• **TASK BRIEF**
In the entries that follow, find the line containing "(img_mounted (pins d) =? 0)"; from there, copy every line exactly through the line containing "Definition start_phase (i".

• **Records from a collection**
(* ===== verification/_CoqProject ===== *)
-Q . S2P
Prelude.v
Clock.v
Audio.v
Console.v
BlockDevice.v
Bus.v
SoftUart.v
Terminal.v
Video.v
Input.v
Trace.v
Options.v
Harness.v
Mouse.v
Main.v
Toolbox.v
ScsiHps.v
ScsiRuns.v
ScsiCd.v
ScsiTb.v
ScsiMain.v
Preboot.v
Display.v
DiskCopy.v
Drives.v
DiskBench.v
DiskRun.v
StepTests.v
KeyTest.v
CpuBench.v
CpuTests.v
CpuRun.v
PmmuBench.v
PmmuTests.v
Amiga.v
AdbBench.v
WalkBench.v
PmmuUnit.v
* * *
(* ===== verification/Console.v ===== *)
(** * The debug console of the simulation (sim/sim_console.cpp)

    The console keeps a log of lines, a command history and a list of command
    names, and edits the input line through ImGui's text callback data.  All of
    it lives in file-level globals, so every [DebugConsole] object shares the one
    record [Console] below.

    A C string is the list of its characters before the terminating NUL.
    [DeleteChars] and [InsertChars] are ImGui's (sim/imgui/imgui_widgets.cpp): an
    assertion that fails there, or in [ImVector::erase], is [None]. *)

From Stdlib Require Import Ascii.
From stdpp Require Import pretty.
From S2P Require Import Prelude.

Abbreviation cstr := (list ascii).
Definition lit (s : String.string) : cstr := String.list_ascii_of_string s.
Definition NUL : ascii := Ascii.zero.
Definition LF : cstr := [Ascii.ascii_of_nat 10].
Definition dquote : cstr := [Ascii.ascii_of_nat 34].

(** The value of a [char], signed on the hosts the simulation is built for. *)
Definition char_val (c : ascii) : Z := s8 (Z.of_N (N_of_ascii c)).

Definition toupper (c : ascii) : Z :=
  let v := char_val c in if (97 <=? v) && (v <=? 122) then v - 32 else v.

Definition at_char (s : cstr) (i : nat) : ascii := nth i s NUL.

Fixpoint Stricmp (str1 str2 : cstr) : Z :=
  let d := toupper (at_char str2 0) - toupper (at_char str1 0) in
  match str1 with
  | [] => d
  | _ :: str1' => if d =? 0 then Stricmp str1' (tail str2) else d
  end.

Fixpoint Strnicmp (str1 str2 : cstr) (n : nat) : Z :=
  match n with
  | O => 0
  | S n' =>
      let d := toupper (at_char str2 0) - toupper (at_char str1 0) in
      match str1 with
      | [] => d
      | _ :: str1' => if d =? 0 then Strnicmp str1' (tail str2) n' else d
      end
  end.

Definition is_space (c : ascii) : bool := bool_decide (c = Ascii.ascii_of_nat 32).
---
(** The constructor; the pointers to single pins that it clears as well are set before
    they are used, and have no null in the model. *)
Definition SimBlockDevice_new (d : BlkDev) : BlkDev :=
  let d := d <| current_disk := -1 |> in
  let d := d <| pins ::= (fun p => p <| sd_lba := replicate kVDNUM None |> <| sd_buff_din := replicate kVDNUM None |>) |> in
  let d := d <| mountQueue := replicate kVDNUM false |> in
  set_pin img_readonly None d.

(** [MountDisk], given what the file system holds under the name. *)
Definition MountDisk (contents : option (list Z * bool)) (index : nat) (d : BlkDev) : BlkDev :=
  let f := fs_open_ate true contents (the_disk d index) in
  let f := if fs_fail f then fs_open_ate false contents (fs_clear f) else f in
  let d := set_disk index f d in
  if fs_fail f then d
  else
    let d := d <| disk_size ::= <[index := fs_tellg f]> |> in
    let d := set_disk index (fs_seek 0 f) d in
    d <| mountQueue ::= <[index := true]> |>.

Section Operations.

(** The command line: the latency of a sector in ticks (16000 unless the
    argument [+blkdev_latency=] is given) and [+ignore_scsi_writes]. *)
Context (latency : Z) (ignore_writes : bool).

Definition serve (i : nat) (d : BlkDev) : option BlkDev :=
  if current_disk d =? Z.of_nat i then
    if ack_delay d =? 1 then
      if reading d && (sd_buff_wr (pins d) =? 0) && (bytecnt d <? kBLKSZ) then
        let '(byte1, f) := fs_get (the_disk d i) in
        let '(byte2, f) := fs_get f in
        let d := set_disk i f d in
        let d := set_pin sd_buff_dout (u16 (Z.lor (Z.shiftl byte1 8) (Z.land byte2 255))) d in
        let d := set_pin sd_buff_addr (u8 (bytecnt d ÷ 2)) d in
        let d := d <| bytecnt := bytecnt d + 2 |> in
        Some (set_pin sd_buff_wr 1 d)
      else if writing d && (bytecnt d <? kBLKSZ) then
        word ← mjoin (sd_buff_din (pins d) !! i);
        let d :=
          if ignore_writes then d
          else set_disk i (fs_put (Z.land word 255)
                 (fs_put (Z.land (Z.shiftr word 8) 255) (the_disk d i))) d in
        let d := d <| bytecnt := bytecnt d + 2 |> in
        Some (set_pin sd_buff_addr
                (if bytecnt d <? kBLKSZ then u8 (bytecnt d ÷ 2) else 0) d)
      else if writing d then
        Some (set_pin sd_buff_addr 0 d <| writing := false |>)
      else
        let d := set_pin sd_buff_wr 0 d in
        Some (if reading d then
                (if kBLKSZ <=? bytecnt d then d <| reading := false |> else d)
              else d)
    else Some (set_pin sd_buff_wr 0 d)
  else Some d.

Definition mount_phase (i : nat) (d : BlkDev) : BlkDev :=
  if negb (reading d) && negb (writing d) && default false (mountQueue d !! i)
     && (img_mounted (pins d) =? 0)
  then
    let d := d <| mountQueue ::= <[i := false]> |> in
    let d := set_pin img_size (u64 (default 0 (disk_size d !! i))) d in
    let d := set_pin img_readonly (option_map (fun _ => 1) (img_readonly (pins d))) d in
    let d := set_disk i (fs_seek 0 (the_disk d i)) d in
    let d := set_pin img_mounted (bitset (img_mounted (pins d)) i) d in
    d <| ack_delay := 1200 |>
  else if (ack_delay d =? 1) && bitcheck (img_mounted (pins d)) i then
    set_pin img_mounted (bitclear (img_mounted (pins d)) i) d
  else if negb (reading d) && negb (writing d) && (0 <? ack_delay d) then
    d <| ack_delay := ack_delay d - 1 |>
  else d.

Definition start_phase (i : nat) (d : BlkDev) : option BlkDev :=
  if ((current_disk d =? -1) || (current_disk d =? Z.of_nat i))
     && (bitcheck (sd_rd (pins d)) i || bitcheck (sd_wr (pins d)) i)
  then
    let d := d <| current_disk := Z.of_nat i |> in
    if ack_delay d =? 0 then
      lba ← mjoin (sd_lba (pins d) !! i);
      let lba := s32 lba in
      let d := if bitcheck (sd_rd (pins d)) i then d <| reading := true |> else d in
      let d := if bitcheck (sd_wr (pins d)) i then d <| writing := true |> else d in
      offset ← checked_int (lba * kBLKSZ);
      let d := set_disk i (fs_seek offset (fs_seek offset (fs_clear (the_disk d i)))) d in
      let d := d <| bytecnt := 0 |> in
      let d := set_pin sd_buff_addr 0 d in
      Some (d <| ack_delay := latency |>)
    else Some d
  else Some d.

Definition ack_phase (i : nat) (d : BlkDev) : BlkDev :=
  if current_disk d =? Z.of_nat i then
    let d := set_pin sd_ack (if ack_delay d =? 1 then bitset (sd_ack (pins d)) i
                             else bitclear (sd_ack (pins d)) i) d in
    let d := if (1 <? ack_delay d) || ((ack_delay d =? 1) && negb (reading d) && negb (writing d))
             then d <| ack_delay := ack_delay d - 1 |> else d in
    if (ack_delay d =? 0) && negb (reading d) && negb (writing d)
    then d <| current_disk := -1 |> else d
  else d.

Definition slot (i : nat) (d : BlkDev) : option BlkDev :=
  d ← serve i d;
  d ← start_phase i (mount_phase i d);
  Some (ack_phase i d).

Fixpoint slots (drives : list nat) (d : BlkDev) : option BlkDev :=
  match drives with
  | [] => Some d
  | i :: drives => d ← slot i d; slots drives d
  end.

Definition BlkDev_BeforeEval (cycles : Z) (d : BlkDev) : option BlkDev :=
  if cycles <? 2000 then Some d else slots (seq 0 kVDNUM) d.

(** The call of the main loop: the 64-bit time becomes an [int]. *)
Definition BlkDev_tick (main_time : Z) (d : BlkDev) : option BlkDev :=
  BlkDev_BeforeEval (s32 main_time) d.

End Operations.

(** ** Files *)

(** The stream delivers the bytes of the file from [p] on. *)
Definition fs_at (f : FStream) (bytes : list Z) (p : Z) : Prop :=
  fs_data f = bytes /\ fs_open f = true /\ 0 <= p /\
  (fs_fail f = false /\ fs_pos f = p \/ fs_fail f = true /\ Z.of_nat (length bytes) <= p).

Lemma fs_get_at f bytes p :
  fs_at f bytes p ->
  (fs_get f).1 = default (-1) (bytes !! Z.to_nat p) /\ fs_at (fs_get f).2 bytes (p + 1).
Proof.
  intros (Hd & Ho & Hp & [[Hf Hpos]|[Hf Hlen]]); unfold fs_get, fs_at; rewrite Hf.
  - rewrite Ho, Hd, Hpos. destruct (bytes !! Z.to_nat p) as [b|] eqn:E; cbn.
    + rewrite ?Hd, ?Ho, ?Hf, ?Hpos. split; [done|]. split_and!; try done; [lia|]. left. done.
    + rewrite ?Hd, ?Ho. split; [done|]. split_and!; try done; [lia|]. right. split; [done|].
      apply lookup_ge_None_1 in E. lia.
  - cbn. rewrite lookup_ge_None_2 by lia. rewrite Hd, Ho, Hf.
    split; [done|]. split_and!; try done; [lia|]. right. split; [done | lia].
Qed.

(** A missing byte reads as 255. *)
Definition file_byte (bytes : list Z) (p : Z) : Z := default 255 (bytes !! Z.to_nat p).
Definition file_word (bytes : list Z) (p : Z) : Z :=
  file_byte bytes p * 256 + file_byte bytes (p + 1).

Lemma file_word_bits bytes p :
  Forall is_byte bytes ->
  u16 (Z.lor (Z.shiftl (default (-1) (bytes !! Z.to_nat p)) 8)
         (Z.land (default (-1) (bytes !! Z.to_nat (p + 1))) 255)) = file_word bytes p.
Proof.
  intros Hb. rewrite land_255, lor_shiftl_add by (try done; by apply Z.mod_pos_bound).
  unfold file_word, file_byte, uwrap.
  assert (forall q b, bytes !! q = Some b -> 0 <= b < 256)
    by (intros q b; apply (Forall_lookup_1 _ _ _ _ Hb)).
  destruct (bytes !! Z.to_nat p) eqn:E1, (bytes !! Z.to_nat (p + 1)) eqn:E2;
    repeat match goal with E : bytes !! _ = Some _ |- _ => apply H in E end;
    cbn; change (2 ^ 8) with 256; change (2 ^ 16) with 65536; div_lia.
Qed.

• **TASK SOLUTION**
     && (img_mounted (pins d) =? 0)
  then
    let d := d <| mountQueue ::= <[i := false]> |> in
    let d := set_pin img_size (u64 (default 0 (disk_size d !! i))) d in
    let d := set_pin img_readonly (option_map (fun _ => 1) (img_readonly (pins d))) d in
    let d := set_disk i (fs_seek 0 (the_disk d i)) d in
    let d := set_pin img_mounted (bitset (img_mounted (pins d)) i) d in
    d <| ack_delay := 1200 |>
  else if (ack_delay d =? 1) && bitcheck (img_mounted (pins d)) i then
    set_pin img_mounted (bitclear (img_mounted (pins d)) i) d
  else if negb (reading d) && negb (writing d) && (0 <? ack_delay d) then
    d <| ack_delay := ack_delay d - 1 |>
  else d.

Definition start_phase (i : nat) (d : BlkDev) : option BlkDev :=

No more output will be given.